"La iglesia está de bote en bote: el colegio en
pleno. Todos apretujados alrededor de una silueta de madera brillante, que
oculta su cuerpo, sus ojos apagados. La Beatrice que recuerdo ya no está y la
que ahora se encuentra dentro de aquella caja de madera es otra Beatrice. Tal
era el misterio de aquella cosa llamada muerte. Sin embargo, lo que he amado en
ella y de ella no ha desaparecido. No se ha esfumado como un soplo demasiado
veloz. Aprieto su diario entre mis manos como una segunda piel.
La misa del funeral la celebra Gandalf. Una vez más.

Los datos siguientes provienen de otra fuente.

Lemma queryLinkedDevices_returns a luid p : platform_ok p -> indexed p ->
  returns (fun r => platform_ok r.2 /\ indexed r.2) (queryLinkedDevicesInLdaChain (K := K) a luid p).
Proof.
  intros Hp Hi. apply returns_and; [by apply returns_gives, queryLinkedDevices_gives|].
  unfold queryLinkedDevicesInLdaChain. apply returns_any. intros r. apply returns_any. intros code. case_match; [by apply returns_ret|].
  case_match; [by apply returns_ret|]. apply returns_any. intros ctx. case_match; [by apply returns_ret|].
  set (c := pl_next p). set (l := mkLdaChain ctx luid a 0 (repeat 0 (Z.to_nat MaxGpusPerChain))). pose proof (new_chain_not_listed _ Hp : c ∉ _) as Hnot.
  set (p0 := pl_new_chain l p). assert (pl_chains p0 !! c = Some l) as Hl by apply lookup_insert_eq.
  assert (forall x, x ∈ lda_chain_list_ p -> x <> c) as Hne by (by intros x Hx ->).
  eapply returns_bind; [apply (QueryLinked_returns c false p0 l); [by apply new_chain_ok|done|done]|].
  intros [code' p'] (new & Hg & Hs). cbn [fst snd] in *. pose proof Hg as [G1 G2 G3 G4 G5 G6 (l' & L1 & L2 & L3 & L4)].
  assert (forall x, x ∈ lda_chain_list_ p -> pl_chains p' !! x = pl_chains p !! x) as Hsame.
  { intros x Hx. rewrite G2 by auto. apply lookup_insert_ne. intros E. by apply (Hne x). }
  assert (Forall (fun d => exists s, pl_devices p' !! d = Some s /\ lda_chain_ s < pl_next p') (devices_ p')) as Hfr.
  { rewrite G5. apply Forall_app. split.
    - eapply Forall_impl; [exact (ix_fresh _ Hi)|]. intros d (s & Hd & Hlt). exists s. split; [by apply G3|]. cbn in G4. lia.
    - eapply Forall_impl; [exact G6|]. intros d (s & Hd & Hsc). exists s. split; [done|]. rewrite Hsc. cbn in G4. unfold c. lia. }
  assert (forall keep p2, pl_devices p2 = pl_devices p' -> devices_ p2 = devices_ p' ->
    lda_chain_list_ p2 = lda_chain_list_ p' ++ (if keep : bool then [c] else []) -> reachable p2 = reachable p ++ (if keep then new else [])) as Hreach.
  { intros keep p2 E1 E2 E3. apply (reachable_grown c l p p' new keep p2 Hi); try done; try (unfold c; lia).
    split; try done; try (cbn in G4; lia); try (by exists l').
    intros x Hx. rewrite G2 by done. apply lookup_insert_ne. by intros <-. }
  destruct (decide (code' = Success)) as [->|Hnok].
  - change (ErrorCode_ok Success) with true. apply returns_ret. cbn [snd]. cbn in G1. split.
    + rewrite (Hreach true) by (cbn; done). cbn [lda_chain_list_ pl_set_lists]. rewrite G1, fmap_app, concat_app, (ix_devices _ Hi). f_equal.
      * by rewrite <- (chain_devices_same p p') by done.
      * cbn. unfold chain_devices. cbn. by rewrite L1, L2, app_nil_r, <- (Hs eq_refl), Nat2Z.id, L4.
    + cbn. rewrite G1. apply Forall_app. split.
      * apply Forall_forall. intros x Hx y Hy. rewrite Hsame in Hy by done. by eapply (proj1 (Forall_forall _ _) (ix_places _ Hi)).
      * apply Forall_singleton. intros x Hx. rewrite L1 in Hx. by injection Hx as <-.
    + exact Hfr.
  - unfold ErrorCode_ok. rewrite bool_decide_eq_false_2 by done.
    eapply returns_bind; [apply returns_gives, LdaChain_delete_gives; by exists l'|]. intros p2 ->. apply returns_ret. cbn [snd].
    assert (forall x, x ∈ lda_chain_list_ p -> pl_chains (pl_set_chains (delete c (pl_chains p')) p') !! x = pl_chains p !! x) as Hsame2.
    { intros x Hx. cbn. rewrite lookup_delete_ne by (intros E; by apply (Hne x)). by apply Hsame. }
    cbn in G1. split.
    + rewrite (Hreach false) by (cbn; rewrite ?app_nil_r; done). rewrite app_nil_r, (ix_devices _ Hi). cbn [lda_chain_list_ pl_set_chains]. rewrite G1.
      by rewrite (chain_devices_same p (pl_set_chains (delete c (pl_chains p')) p')) by done.
    + cbn [lda_chain_list_ pl_set_chains]. rewrite G1. apply Forall_forall. intros x Hx y Hy. rewrite Hsame2 in Hy by done.
      by eapply (proj1 (Forall_forall _ _) (ix_places _ Hi)).
    + exact Hfr.
Qed.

Explica el misterio de la muerte
y habla de un tal Job al que Dios quitó todo y al que Job permaneció fiel, aunque tuvo
el valor de reprochar a Dios su crueldad.
—Y mientras Job grita entre lágrimas, Dios le dice: «¿Dónde estabas tú cuando yo fundaba la tierra? ¿Quién encerró con puertas el mar? ¿Has tú mandado a la mañana en tus días? ¿Has mostrado al alba su lugar? ¿Por ventura la lluvia tiene padre? ¿O quién engendró las gotas del rocío? ¿Quién preparó al cuervo su caza? ¿Por ventura vuela el gavilán por tu industria, extiende sus alas hacia el Mediodía? Házmelo saber si tienes inteligencia».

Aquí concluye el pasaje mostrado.